# What you need to do
Copy the entries exactly, through the "let batches := [[MoreSamples.pcm" line.

——

(** X25 on a client that is given three chunks in two calls while
    connecting. *)
Lemma setup_first_then_pending_witness :
  let c := MoreSamples.connectingClient in
  let batches := [[MoreSamples.pcm "a"; MoreSamples.pcm "b"]; [MoreSamples.pcm "c"]] in
  wsOpen c = false /\ isConnecting c = true
  /\ currentConfig c = Some MoreSamples.liveConfig
  /\ sent (onOpen (sendAll batches c))
     = [Setup MoreSamples.liveConfig;
        RealtimeInput [MoreSamples.pcm "a"; MoreSamples.pcm "b"; MoreSamples.pcm "c"]].
Proof.
  intros c batches. split; [reflexivity |]. split; [reflexivity |].
  split; [reflexivity |].
  destruct (setup_first_then_pending batches c MoreSamples.liveConfig
              eq_refl eq_refl eq_refl) as (_ & Hsent & _).
  exact Hsent.
Defined.

(** X26 on closes with 1006 and with 1013. *)
Lemma client_retries_only_abnormal_closure_witness :
  let c := MoreSamples.connectingClient in
  0 < maxConnectionAttempts c
  /\ reconnects (handleClose 1006 (onOpen c)) = [1000%Z]
  /\ reconnects (handleClose 1013 (onOpen c)) = [].
Proof.
  intros c. assert (0 < maxConnectionAttempts c) as Hmax by (simpl; lia).
  split; [exact Hmax |].
  destruct (client_retries_only_abnormal_closure c 1006 Hmax) as (_ & _ & H6).
  destruct (client_retries_only_abnormal_closure c 1013 Hmax) as (_ & _ & H13).
  split; [exact H6 | exact H13].
Defined.

End LiveClientFacts.
(** C4: when pylatexenc gives nothing and sympy parses the fragment, the
    pretty-printed result (newlines turned into spaces) is returned exactly
    when its length exceeds 1.2 times the length of the table-based result;
    at 1.2 times or below, equality included, the table-based result is
    returned. *)
Theorem C4_symbolic_result_needs_margin (B : backends) (m : rmatch)
    (pretty converted : str) :
  (if PYLATEXENC_SUPPORT B then latex_to_text B (content m) else None) = None ->
  SYMPY_SUPPORT B = true ->
  sympy_pretty B (content m) = Some pretty ->
  unicode_replace (content m) = Some converted ->
  (12 * len converted < 10 * len (replace [NEWLINE] [SPACE] pretty) ->
   replace_math B m = Some (replace [NEWLINE] [SPACE] pretty)) /\
  (10 * len (replace [NEWLINE] [SPACE] pretty) <= 12 * len converted ->
   replace_math B m = Some converted).
Proof.
  intros Hl2t Hsym Hpretty Hconv. unfold replace_math, content in *.
  rewrite Hl2t, Hconv, Hsym, Hpretty. unfold measurably_longer.
  destruct (Z.ltb_spec (6 * len converted)
              (5 * len (replace [NEWLINE] [SPACE] pretty))) as [H|H];
    split; intros H'; try reflexivity; lia.
Qed.

(** C4 on the fragment ["x"]: the table gives one character; a symbolic
    result of one character (ratio 1.0) is not preferred. *)
Lemma C4_symbolic_result_needs_margin_witness :
  (12 * len (lit "x") < 10 * len (replace [NEWLINE] [SPACE] (lit "y")) ->
   replace_math (all_backends (fun _ => None) (fun _ => Some (lit "y"))
                   (fun _ _ => None)) (MkMatch 0 3 [lit "x"])
   = Some (replace [NEWLINE] [SPACE] (lit "y"))) /\
  (10 * len (replace [NEWLINE] [SPACE] (lit "y")) <= 12 * len (lit "x") ->
   replace_math (all_backends (fun _ => None) (fun _ => Some (lit "y"))
                   (fun _ _ => None)) (MkMatch 0 3 [lit "x"])
   = Some (lit "x")).
Proof.
  apply (C4_symbolic_result_needs_margin
           (all_backends (fun _ => None) (fun _ => Some (lit "y"))
              (fun _ _ => None))
           (MkMatch 0 3 [lit "x"]) (lit "y") (lit "x"));
    reflexivity.
Defined.

(** C5, as stated, fails where its condition is met: with no optional
    library, on a fragment the table turns into nothing.  [unicode_replace]
    strips the braces of ["{}"] and returns the empty string, and
    [render_latex] replaces ["${}$"] by it: the fragment and its delimiters
    are gone.  The same holds of ["$ $"]. *)
Lemma C5_empty_result_drops_fragment :
  unicode_replace (lit "{}") = Some [] /\
  render_latex no_backends (lit "${}$") = Some [] /\
  render_latex no_backends (lit "${}$") <> Some (lit "${}$") /\
  render_latex no_backends (lit "a $ $ b") = Some (lit "a  b").
Proof.
  split; [vm_compute; reflexivity|]. split; [vm_compute; reflexivity|].
  split; [vm_compute; discriminate | vm_compute; reflexivity].
Qed.

(** C5 (amended): when pylatexenc and sympy are absent or fail, textual-mode
    conversion returns the table-based rewrite of the trimmed fragment and
    never puts the delimiters back: a fragment of braces and spaces only,
    from which the table makes nothing, is replaced by the empty string; a
    fragment with no character the table looks for comes back as it is,
    unwrapped.  In image mode, when the renderer fails, the trimmed
    fragment is printed between single dollar signs, unless the console
    rejects its markup, and then the print raises. *)
Theorem C5_fallback_is_table_result (B : backends)
    (markup_error : str -> bool) (m : rmatch) (is_inline : bool) :
  (if PYLATEXENC_SUPPORT B then latex_to_text B (content m) else None) = None ->
  (if SYMPY_SUPPORT B then sympy_pretty B (content m) else None) = None ->
  replace_math B m = unicode_replace (content m) /\
  (forallb brace_or_space (content m) = true -> replace_math B m = Some []) /\
  (forallb inert (content m) = true -> replace_math B m = Some (content m)) /\
  (render_math_to_image B (content m) is_inline = None ->
   emit B markup_error (MathSpan m is_inline)
   = if rejected markup_error (lit "$" ++ content m ++ lit "$")
     then None
     else Some [Plain (lit "$" ++ content m ++ lit "$")]).
Proof.
  intros Hl2t Hsym.
  assert (H : replace_math B m = unicode_replace (content m)).
  { unfold replace_math, content in *. rewrite Hl2t, Hsym.
    now destruct (unicode_replace (strip (group 1 m))). }
  split; [exact H|]. split; [|split].
  - intros Hin. rewrite H. now apply unicode_replace_blank.
  - intros Hin. rewrite H. now apply unicode_replace_inert.
  - intros Himg. unfold emit, print_str, content in *. now rewrite Himg.
Qed.

(** C5 on the match of ["${}$"] with no optional library. *)
Lemma C5_fallback_is_table_result_witness :
  replace_math no_backends (MkMatch 0 4 [lit "{}"])
  = unicode_replace (lit "{}") /\
  replace_math no_backends (MkMatch 0 4 [lit "{}"]) = Some [] /\
  emit no_backends sample_console (MathSpan (MkMatch 0 4 [lit "{}"]) true)
  = Some [Plain (lit "${}$")].
Proof.
  destruct (C5_fallback_is_table_result no_backends sample_console
              (MkMatch 0 4 [lit "{}"]) true eq_refl eq_refl)
    as (H1 & H2 & _ & H4).
  split; [exact H1|]. split; [exact (H2 eq_refl)|]. exact (H4 eq_refl).
Defined.




(** C7 at ["\$5 and $x$"]: the image path leaves the escaped dollar in the
    plain text and finds the span [$x$]; the textual path takes the escaped
    dollar as the opening marker of [$5 and $] and drops both dollars. *)
Theorem C7_textual_path_opens_escaped_dollar :
  segment (lit "\$5 and $x$")
  = Some [PlainText (lit "\$5 and "); MathSpan (MkMatch 8 11 [lit "x"]) true] /\
  search (nth 1 text_patterns (Str [])) (lit "\$5 and $x$") 0
  = Some (MkMatch 1 9 [lit "5 and "]) /\
  last_char None (lit "\$5 and $x$") 1 = Some BACKSLASH /\
  render_latex no_backends (lit "\$5 and $x$") = Some (lit "\5 andx$").
Proof. repeat split; vm_compute; reflexivity. Qed.

(** C8, as stated, fails in the textual path: ["$$$$"] matches none of its
    patterns and comes back unchanged, not as the empty string. *)
Lemma C8_textual_path_keeps_empty_block :
  search (nth 0 text_patterns (Str [])) (lit "$$$$") 0 = None /\
  render_latex no_backends (lit "$$$$") = Some (lit "$$$$") /\
  render_latex no_backends (lit "$$$$") <> Some [].
Proof.
  split; [vm_compute; reflexivity|].
  split; [vm_compute; reflexivity | vm_compute; discriminate].
Qed.

(** C8 (amended): in the image path ["$$$$"] is one block math span with
    empty content; the table-based conversion of the empty fragment is the
    empty string; when the renderer gives no image for the empty fragment,
    no image is shown and ["$$"] is printed. *)
Theorem C8_empty_interior (B : backends) (markup_error : str -> bool) :
  render_math_to_image B [] false = None ->
  segment (lit "$$$$") = Some [PlainText []; MathSpan (MkMatch 0 4 [[]]) false] /\
  content (MkMatch 0 4 [[]]) = [] /\
  unicode_replace [] = Some [] /\
  emit B markup_error (MathSpan (MkMatch 0 4 [[]]) false)
  = Some [Plain (lit "$$")].
Proof.
  intros H. split; [vm_compute; reflexivity|].
  split; [reflexivity|]. split; [vm_compute; reflexivity|].
  unfold emit. change (strip (group 1 (MkMatch 0 4 [[]]))) with (@nil char).
  now rewrite H.
Qed.

(** C8 with no renderer. *)
Lemma C8_empty_interior_witness :
  segment (lit "$$$$") = Some [PlainText []; MathSpan (MkMatch 0 4 [[]]) false] /\
  content (MkMatch 0 4 [[]]) = [] /\
  unicode_replace [] = Some [] /\
  emit no_backends sample_console (MathSpan (MkMatch 0 4 [[]]) false)
  = Some [Plain (lit "$$")].
Proof. apply (C8_empty_interior no_backends sample_console). reflexivity. Defined.

(** C9 at ["x^{10}"]: [strip(' {}')] removes the closing brace, the braced
    rule no longer matches and the fragment comes back as ["x^{10"]; with
    text after the brace the rule gives the code points 0x2070 + digit. *)
Theorem C9_trailing_brace_is_stripped :
  strip_chars (lit " {}") (lit "x^{10}") = lit "x^{10" /\
  unicode_replace (lit "x^{10}") = Some (lit "x^{10") /\
  render_latex no_backends (lit "$x^{10}$") = Some (lit "x^{10") /\
  unicode_replace (lit "x^{10}+y")
  = Some (lit "x" ++ [0x2070 + 1; 0x2070 + 0] ++ lit "+y").
Proof. repeat split; vm_compute; reflexivity. Qed.

(** C10: an unbraced caret or underscore, any number of spaces and a run of
    digits of any length, between stretches of text the table has no rule
    for, is converted in full: each digit [d] becomes the code point
    [0x2070 + int(d)], respectively [0x2080 + int(d)]; ["x^10"] becomes
    ["x"] followed by the code points 0x2071 and 0x2070. *)
Theorem C10_unbraced_digit_run (pre post ds : str) (k : nat) :
  forallb inert pre = true ->
  forallb inert post = true ->
  forallb isdecimal ds = true ->
  (0 < length ds)%nat ->
  starts_outside isdecimal post ->
  unicode_replace (script_text pre 94 k ds post)
  = Some (pre ++ map (fun d => 0x2070 + digit d) ds ++ post) /\
  unicode_replace (script_text pre 95 k ds post)
  = Some (pre ++ map (fun d => 0x2080 + digit d) ds ++ post) /\
  Forall (fun d => int d = Some (digit d) /\
                   chr (0x2070 + digit d) = Some (0x2070 + digit d) /\
                   chr (0x2080 + digit d) = Some (0x2080 + digit d)) ds /\
  unicode_replace (lit "x^10") = Some (lit "x" ++ [0x2071; 0x2070]).
Proof.
  intros Hpre Hpost Hds Hlen Hout.
  assert (Hne : ds <> []) by (intros ->; simpl in Hlen; lia).
  split; [now apply unicode_replace_caret|].
  split; [now apply unicode_replace_underscore|].
  split; [|vm_compute; reflexivity].
  apply Forall_forall. intros d Hd.
  pose proof (forallb_In isdecimal ds d Hds Hd) as Hdec.
  destruct (int_decimal d Hdec) as (v & Hv & Hr).
  unfold digit. rewrite Hv. split; [reflexivity|]. unfold chr.
  split.
  - replace ((0 <=? 0x2070 + v) && (0x2070 + v <=? 1114111)) with true;
      [reflexivity|].
    symmetry. apply andb_true_iff. split; apply Z.leb_le; lia.
  - replace ((0 <=? 0x2080 + v) && (0x2080 + v <=? 1114111)) with true;
      [reflexivity|].
    symmetry. apply andb_true_iff. split; apply Z.leb_le; lia.
Qed.

(** C10 on ["ab^ 10+c"] and ["ab_ 10+c"]. *)
Lemma C10_unbraced_digit_run_witness :
  unicode_replace (script_text (lit "ab") 94 1 (lit "10") (lit "+c"))
  = Some (lit "ab" ++ map (fun d => 0x2070 + digit d) (lit "10") ++ lit "+c") /\
  unicode_replace (script_text (lit "ab") 95 1 (lit "10") (lit "+c"))
  = Some (lit "ab" ++ map (fun d => 0x2080 + digit d) (lit "10") ++ lit "+c") /\
  Forall (fun d => int d = Some (digit d) /\
                   chr (0x2070 + digit d) = Some (0x2070 + digit d) /\
                   chr (0x2080 + digit d) = Some (0x2080 + digit d))
         (lit "10") /\
  unicode_replace (lit "x^10") = Some (lit "x" ++ [0x2071; 0x2070]).
Proof.
  apply (C10_unbraced_digit_run (lit "ab") (lit "+c") (lit "10") 1).
  - reflexivity.
  - reflexivity.
  - reflexivity.
  - simpl. lia.
  - reflexivity.
Defined.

——

# Answer box
(** X25 on a client that is given three chunks in two calls while
    connecting. *)
Lemma setup_first_then_pending_witness :
  let c := MoreSamples.connectingClient in
  let batches := [[MoreSamples.pcm "a"; MoreSamples.pcm "b"]; [MoreSamples.pcm "c"]] in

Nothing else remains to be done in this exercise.